In 1815, the Belgian provinces became part of the United Kingdom of the Netherlands, ruled by King William I. The Dutch renamed the Gendarmerie the "Royal Marechaussee" and reorganised the force.

Belgium
In 1830 the Belgian Revolution occurred. After obtaining its independence, the new Belgian state created its own national Rijkswacht/Gendarmerie on the basis of the already existing constabulary. The Rijkswachters/Gendarmes operated throughout the country. From its creation, the Rijkswacht/Gendarmerie was formally part of the Belgian Army.

The major strikes and tense social conditions of the 1930s brought important changes in the organization of the Rijkswacht/Gendarmerie, in particular through the expansion of the mobile units created in 1913. In 1938 a ceremonial Royal Escort was created as part of the Gendarmerie, wearing the full dress uniform that had distinguished mounted gendarmes prior to 1914.

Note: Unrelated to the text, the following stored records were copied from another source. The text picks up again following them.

(** * The LLM code-deployment agent: a shallow embedding of [helpers.py]

    The pipeline of [process_request] (generate, acquire the repository,
    publish, enable hosting, notify) is embedded as a state-and-exception
    monad over a [world] holding the local file system, the Python heap
    (for the one dictionary that is mutated in place), the state of the
    GitHub client, a request counter, and a chronological trace of every
    externally visible action.

    The external parties are not part of the repository.  Library functions
    ([base64.b64decode], [json.loads]), the generation service and the HTTP
    peers are taken as an [environment] of oracles; the PyGithub client is an
    interface ([GithubClient]) with a reference instance [Hub.client] that
    follows the contents API of the store (create refuses an existing path,
    update is conditional on the blob hash).

    The local platform is POSIX with a UTF-8 locale: text files are
    encoded in UTF-8, a newline is written as it is, and file names are
    compared byte by byte.  A Python [str] is represented by its UTF-8
    bytes; a string of the model that is not valid UTF-8 stands for text
    with lone surrogates, which no text file can hold.  Each task directory
    holds regular files only, all of them writable. *)

From Stdlib Require Import ZArith Lia.
From stdpp Require Import base option list strings gmap fin_maps pretty.

Local Open Scope string_scope.
Local Open Scope Z_scope.
Local Open Scope list_scope.

(** ** Python values and exceptions *)

(** The exceptions that the modelled calls can raise.  [GithubException]
    carries the HTTP status PyGithub attaches to it ([e.status]);
    [RequestException] carries its message (it is printed by the notifier). *)
Inductive exn : Type :=
  | ValueError
  | TypeError
  | AttributeError
  | KeyError
  | IndexError
  | FileNotFoundError
  | JSONDecodeError
  | BinasciiError
  | OpenAIError
  | UnicodeEncodeError
  | UnicodeDecodeError
  | RequestException (msg : string)
  | GithubException (status : Z).

Inductive result (A : Type) : Type :=
  | Ok (a : A)
  | Raise (e : exn).
Arguments Ok {A} a.
Arguments Raise {A} e.

(** Scalar Python values, as they arrive in a decoded JSON request body. *)
Inductive pyval : Type :=
  | PNone
  | PBool (b : bool)
  | PInt (z : Z)
  | PStr (s : string).

(** Python truthiness ([if x:], [not x]). *)
Definition truthy (v : pyval) : bool :=
  match v with
  | PNone => false
  | PBool b => b
  | PInt z => negb (z =? 0)
  | PStr EmptyString => false
  | PStr (String _ _) => true
  end.

(** [d.get(k)] on a dictionary: [None] when the key is absent. *)
Definition dict_get (d : gmap string pyval) (k : string) : pyval :=
  default PNone (d !! k).

(** Values produced by [json.loads] (floats are not needed here). *)
Local Unset Elimination Schemes.
Inductive json : Type :=
  | JNull
  | JBool (b : bool)
  | JNumber (z : Z)
  | JString (s : string)
  | JArray (items : list json)
  | JObject (fields : list (string * json)).
Local Set Elimination Schemes.

Fixpoint assoc (k : string) (kvs : list (string * json)) : option json :=
  match kvs with
  | [] => None
  | (k', v) :: rest => if String.eqb k k' then Some v else assoc k rest
  end.

(** [e.status] inside an [except Exception as e] handler: only a
    [GithubException] has the attribute. *)
Definition exn_status (e : exn) : option Z :=
  match e with
  | GithubException s => Some s
  | _ => None
  end.

Definition nl : string := String (Ascii.ascii_of_nat 10) EmptyString.
Definition dquote : string := String (Ascii.ascii_of_nat 34) EmptyString.
Definition comma : Ascii.ascii := Ascii.ascii_of_nat 44.

(** [s.split(",", 1)]: at most one split, at the first separator. *)
Fixpoint split1 (sep : Ascii.ascii) (s : string) : list string :=
  match s with
  | EmptyString => [EmptyString]
  | String c rest =>
      if Ascii.eqb c sep then [EmptyString; rest]
      else match split1 sep rest with
           | h :: t => String c h :: t
           | [] => [String c EmptyString]
           end
  end.

(** Whether a character occurs in a string. *)
Fixpoint occurs (c : Ascii.ascii) (s : string) : bool :=
  match s with
  | EmptyString => false
  | String c' rest => Ascii.eqb c' c || occurs c rest
  end.


(** *** File names and text *)

Definition slash : Ascii.ascii := Ascii.ascii_of_nat 47.
Definition nul : Ascii.ascii := Ascii.ascii_of_nat 0.
Definition cr : Ascii.ascii := Ascii.ascii_of_nat 13.
Definition lf : Ascii.ascii := Ascii.ascii_of_nat 10.

Definition byte_in (lo hi : N) (c : Ascii.ascii) : bool :=
  ((lo <=? Ascii.N_of_ascii c) && (Ascii.N_of_ascii c <=? hi))%N.

(** The second byte a three-byte and a four-byte sequence may have after
    the lead byte [a] (no overlong forms, no surrogates, nothing above
    U+10FFFF). *)
Definition second_of_three (a b : Ascii.ascii) : bool :=
  if byte_in 224 224 a then byte_in 160 191 b
  else if byte_in 237 237 a then byte_in 128 159 b
  else byte_in 128 191 b.

Definition second_of_four (a b : Ascii.ascii) : bool :=
  if byte_in 240 240 a then byte_in 144 191 b
  else if byte_in 244 244 a then byte_in 128 143 b
  else byte_in 128 191 b.

(** Well-formed UTF-8: what the strict codec decodes, and, for the bytes
    that represent a [str], what it can encode. *)
Fixpoint valid_utf8 (s : string) : bool :=
  match s with
  | EmptyString => true
  | String a r1 =>
      if byte_in 0 127 a then valid_utf8 r1
      else
        match r1 with
        | EmptyString => false
        | String b r2 =>
            if byte_in 194 223 a then byte_in 128 191 b && valid_utf8 r2
            else
              match r2 with
              | EmptyString => false
              | String c r3 =>
                  if byte_in 224 239 a then
                    second_of_three a b && byte_in 128 191 c && valid_utf8 r3
                  else
                    match r3 with
                    | EmptyString => false
                    | String d r4 =>
                        if byte_in 240 244 a then
                          second_of_four a b && byte_in 128 191 c
                          && byte_in 128 191 d && valid_utf8 r4
                        else false
                    end
              end
        end
  end.

(** A name that denotes a file directly inside the directory it is joined
    to: not empty, without a separator or a null byte, neither [.] nor
    [..], encodable, and within the 255 bytes a file name may have. *)
Definition plain_name (n : string) : bool :=
  negb (String.eqb n EmptyString)
  && negb (occurs slash n) && negb (occurs nul n)
  && negb (String.eqb n ".") && negb (String.eqb n "..")
  && valid_utf8 n
  && (String.length n <=? 255)%nat.

(** Universal newlines, as a file opened for reading in text mode applies
    them: CR LF and a lone CR become LF. *)
Fixpoint universal_newlines (s : string) : string :=
  match s with
  | EmptyString => EmptyString
  | String c rest =>
      if Ascii.eqb c cr then
        match rest with
        | String c' rest' =>
            if Ascii.eqb c' lf then String lf (universal_newlines rest')
            else String lf (universal_newlines rest)
        | EmptyString => String lf EmptyString
        end
      else String c (universal_newlines rest)
  end.

(** ** External interfaces *)

(** What [response.json()] makes of a body. *)
Inductive json_reply : Type :=
  | NotJson
  | JsonOther
  | JsonObject (d : gmap string pyval).

Record response : Type := Response {
  status_code : Z;
  resp_body : json_reply;
}.

(** The body when it is a JSON object. *)
Definition resp_json (r : response) : option (gmap string pyval) :=
  match resp_body r with
  | JsonObject d => Some d
  | _ => None
  end.

Inductive json_body : Type :=
  | PagesSource (branch path : string)
  | DictBody (d : gmap string pyval).

Inductive http_request : Type :=
  | HttpPost (url : pyval) (body : json_body)
  | HttpGet (url : pyval).

(** Where the file system takes a path that is opened for writing: to a
    file directly inside a directory the world tracks, or elsewhere, with
    the outcome of the write there. *)
Inductive target : Type :=
  | InDir (dir file : string)
  | Elsewhere (outcome : result unit).

(** Oracles for what the repository only calls.  [http_send n r] is the
    outcome of the [n]-th HTTP request of the run when that request is [r];
    [path_target d name] is where the file system takes
    [os.path.join(d, name)] when [name] is not a plain file name (it has a
    separator, is [.] or [..], is absolute, is too long). *)
Record environment : Type := Environment {
  b64decode : string -> result string;
  json_loads : string -> result json;
  chat_completion : string -> result string;
  http_send : nat -> http_request -> result response;
  path_target : string -> string -> target;
}.

(** Where [os.path.join(d, name)] leads. *)
Definition resolve (E : environment) (d name : string) : target :=
  if plain_name name then InDir d name else path_target E d name.

Record repository : Type := Repository {
  repo_name : string;
  full_name : string;
  html_url : string;
}.

Record content_file : Type := ContentFile {
  cf_path : string;
  cf_sha : string;
}.

Record commit : Type := Commit {
  sha : string;
  message : string;
}.

(** The part of PyGithub the pipeline uses, over a client state [G].  Every
    call of the source passes the branch [main]; the interface is that of
    this one branch. *)
Class GithubClient (G : Type) : Type := {
  user_create_repo : string -> G -> result repository * G;
  user_get_repo : string -> G -> result repository * G;
  repo_create_file : repository -> string -> string -> string -> G -> result unit * G;
  repo_get_contents : repository -> string -> G -> result content_file * G;
  repo_update_file :
    repository -> string -> string -> string -> string -> G -> result unit * G;
  repo_get_commits : repository -> G -> result (list commit) * G;
}.

Inductive hub_call : Type :=
  | CreateRepo (name : string)
  | GetRepo (name : string)
  | CreateFile (repo path msg content : string)
  | GetContents (repo path : string)
  | UpdateFile (repo path msg content blob : string)
  | GetCommits (repo : string).

Inductive event : Type :=
  | EvChat (prompt : string)
  | EvHttp (req : http_request)
  | EvSleep (seconds : Z)
  | EvPrint (line : string)
  | EvHub (call : hub_call).

(** ** The world and the monad of the pipeline *)

(** [w_fs] maps a directory to its files (the task directories are flat:
    file names are plain names); [w_heap] holds the dictionaries that are
    passed by reference; [w_hub] is the state behind the GitHub client;
    [w_nreq] counts the HTTP requests issued so far; [w_trace] is
    chronological, oldest first. *)
Record world (G : Type) : Type := World {
  w_fs : gmap string (gmap string string);
  w_heap : gmap nat (gmap string pyval);
  w_hub : G;
  w_nreq : nat;
  w_trace : list event;
}.
Arguments World {G} _ _ _ _ _.
Arguments w_fs {G} _.
Arguments w_heap {G} _.
Arguments w_hub {G} _.
Arguments w_nreq {G} _.
Arguments w_trace {G} _.

(** Computations that read and update the world and may raise.  The world
    reached when an exception is raised is kept: side effects done before a
    Python exception stay done. *)
Definition M (G A : Type) : Type := world G -> result A * world G.

Definition ret {G A} (a : A) : M G A := fun w => (Ok a, w).

Definition raise {G A} (e : exn) : M G A := fun w => (Raise e, w).

Definition bind {G A B} (c : M G A) (k : A -> M G B) : M G B :=
  fun w =>
    match c w with
    | (Ok a, w') => k a w'
    | (Raise e, w') => (Raise e, w')
    end.

(** [try: c except ... as e: h e]; a handler that does not match re-raises. *)
Definition try_except {G A} (c : M G A) (h : exn -> M G A) : M G A :=
  fun w =>
    match c w with
    | (Ok a, w') => (Ok a, w')
    | (Raise e, w') => h e w'
    end.

Declare Scope pipeline_scope.
Delimit Scope pipeline_scope with pipeline.
Notation "'let*' x := c 'in' k" := (bind c (fun x => k))
  (at level 10, x name, c at level 100, k at level 200) : pipeline_scope.
Notation "c >> k" := (bind c (fun _ => k))
  (at level 100, k at level 200, right associativity) : pipeline_scope.
Local Open Scope pipeline_scope.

During the Second World War, the Rijkswacht/Gendarmerie was restricted to the role of administrative and legal police force, primarily concerned with road traffic. The majority of the Rijkswachters/Gendarmes refused to collaborate with the German occupiers. It is believed that individual gendarmes assisted the Belgian Resistance. These actions were not tolerated by the occupation authorities and from 1942 onwards the corps was deprived of many of its functions.

After the war, the service was reorganized. New units were created, and at the end of 1957, new legislation relating to the fundamental role of the Rijkswacht/Gendarmerie was passed, envisaged in the Constitution of 1830. This law confirmed the functions of the Rijkswacht/Gendarmerie and its independence from the administrative authorities. The Rijkswacht/Gendarmerie was separated from the Belgian Army Territorial Defense Force, and became a fourth department within the military. The Rijkswacht/Gendarmerie was also authorised to create its own training establishments.

During the 1960s conditions of service improved considerably. This period also saw a major increase in serious crimes (holdups, drug violations, terrorism, etc.). The Central Bureau of Investigations (CBO – Centraal Bureau voor Opsporingen (Dutch), BCR – Bureau Central des Recherches) was created, as well as a centralized radio network. Tracker dogs were employed for the first time.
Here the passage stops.